5). Verify the lights and all the regular functions of the car when not moving.
TEST DRIVING THE CAR
1). Test drive the car before making any final decisions. This is perhaps one of the best ways to know the condition of the car. Hence, a buyer should make all effort to do a test drive first before coming to any decisions.
2). Be sure to check the brakes of the car by pressing down hard enough on the brakes to decelerate rapidly, but not enough to slide.
Try this going around 48 km/h in an area without traffic. You should not feel any vibration from the brake pedal, or hear any squealing or strange noises.
Brakes that pulsate indicate the need for having the rotors resurfaced or replaced and new pads installed. It should not swerve; this can be caused by a bad brake caliper or worn steering components.
3).

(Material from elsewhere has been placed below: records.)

Lemma eqb_str_app_false (k s : str) : s <> [] -> eqb_str k (k ++ s) = false.
Proof.
  intros Hs. destruct (eqb_str k (k ++ s)) eqn:E; [|reflexivity].
  apply eqb_str_eq in E. exfalso. apply Hs.
  apply (app_inv_head k). rewrite app_nil_r. symmetry. exact E.
Qed.

Lemma keywords_check_eq (k arg_value : str) (self : BaseChecker) :
  keyword_args k self ->
  KeywordsPresenceChecker.check_following arg_value self
  = (Ok (mem (lower k) (clean_and_split arg_value true) && true), self).
Proof.
  intros [Hk Hm].
  unfold KeywordsPresenceChecker.check_following, arg_strs, arg_bool,
    subscript, bind.
  rewrite Hk. cbn. rewrite Hm. reflexivity.
Qed.
End Keywords.

Section KeywordsWholeWord.

Lemma keyword_self_args (k : str) : keyword_args k (keyword_self k).
Proof. split; reflexivity. Qed.

Lemma clean_and_split_single (sp1 w sp2 : str) :
  Forall (fun c => isspace c = true) sp1 ->
  Forall (fun c => isspace c = false) w -> w <> [] ->
  Forall (fun c => isspace c = true) sp2 ->
  split_ws (sp1 ++ w ++ sp2) = [w] /\ mem w [w] && true = true.
Proof.
  intros H1 Hw Hne H2. split; [apply split_ws_single; assumption|].
  cbn. rewrite eqb_str_refl. reflexivity.
Qed.
(** * AppMetrica Logs API client: a shallow embedding of
      [appmetrica_logs_api/client.py] and the properties of its
      request assembly and of its polling loop. *)

From Stdlib Require Import ZArith Zbitwise String Ascii List Lia.
From stdpp Require Import gmap strings list.

Local Open Scope Z_scope.

(** ** Python values used by the client *)

(** [str.join]: [sep.join(parts)]. *)
Fixpoint join (sep : string) (parts : list string) : string :=
  match parts with
  | [] => ""
  | [p] => p
  | p :: rest => p +:+ sep +:+ join sep rest
  end.

(** Truth value of a [str]: the empty string is falsy. *)
Definition truthy (s : string) : bool :=
  match s with
  | EmptyString => false
  | String _ _ => true
  end.

(** [dict.pop(key, default)] returns the value and the dict without the key. *)
Definition pop (key : string) (d : gmap string string)
  : option string * gmap string string :=
  (d !! key, delete key d).

(** ** HTTP layer as seen by the client *)

Record response := { status_code : Z; text : string }.

(** What [requests.request] raises when no HTTP status is obtained:
    [requests.exceptions.ConnectionError] (or a subclass of it), or an
    exception of another class, [ChunkedEncodingError] or [ReadTimeout]
    say, given by its class name. *)
Inductive transport_failure :=
| ConnectionError (reason : string)
| OtherRequestError (class reason : string).

(** What one call of [requests.request] yields. *)
Inductive reply :=
| Answered (r : response)
| Failed (f : transport_failure).

Record http_call := {
  call_method : string;
  call_url : string;
  call_params : gmap string string;
  call_headers : gmap string string
}.

(** Observable effects, in the order they happen. *)
Inductive event :=
| Requested (c : http_call)
| Slept (seconds : Z).

(** ** Exceptions *)

(** The positional argument an exception is constructed with: a message,
    or the class object [ConnectionError] itself. *)
Inductive exc_arg :=
| ArgText (msg : string)
| ArgConnectionErrorClass.

(** [context] is Python's implicit [__context__]: the exception that was
    being handled when this one was raised. [Uncaught f] is an exception of
    [requests.request] that no handler of the client catches. *)
Inductive exception :=
| AppmetricaClientError (arg : exc_arg) (context : option transport_failure)
| AppmetricaApiError (detail : string)
| JSONDecodeError (doc : string)
| Uncaught (f : transport_failure).

(** Result of running a piece of the client against a scripted server.
    [Polling] means the script ran out while the loop was still waiting. *)
Inductive run (A : Type) :=
| Returned (a : A)
| Raised (e : exception)
| Polling.
Arguments Returned {A} a.
Arguments Raised {A} e.
Arguments Polling {A}.

(** ** The client object *)

Record AppMetrica := {
  app_token : string;
  _api_endpoint : string
}.

Definition AppMetrica_init (token : string) : AppMetrica :=
  {| app_token := token;
     _api_endpoint := "https://api.appmetrica.yandex.ru/logs/v1/export" |}.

Check for small trepidation at 45 / 55 / 65 / 75 (121 km/h). Slight trepidation during a small speed interval may mean wear at the direction mechanical parts. These may include joints/arms etc. This may go together with uneven wear on the front tire(s).
4). Check for sounds, trepidation or clunking noise when making a 90-degree turn. Do this at low speed. This means again, wear at the front direction level: joints need to be changed.
REACHING YOUR DECISION
1). Check out the car’s service history which should give you some information regarding the performances, repairs, and problems of the car.
Ideally, the current owner would have kept a record of the times when the car needed servicing and should be willing to show you this information.
Some cars do not have maintenance records because they maintained them at informal garages. This should be fine as long as they can prove they maintained the car properly.
There are instances where used cars are sold because of past accidents or negative experiences.
2). Take with you someone who knows cars. It is a good idea to bring along a trusted friend with a good background of automotive know-how to check things that you are not sure of.
If you do not have a trusted friend in the auto industry you can pay a mechanic to complete an inspection on it.
3). Inspect the car’s documents keenly. A log book is a document that proves ownership of the car.Do a search and verify that the documents are genuine.
4). Do not pay the set price. A car is a negotiable item.
5). Apply for a transfer of ownership online through National Transport and Safety Authority.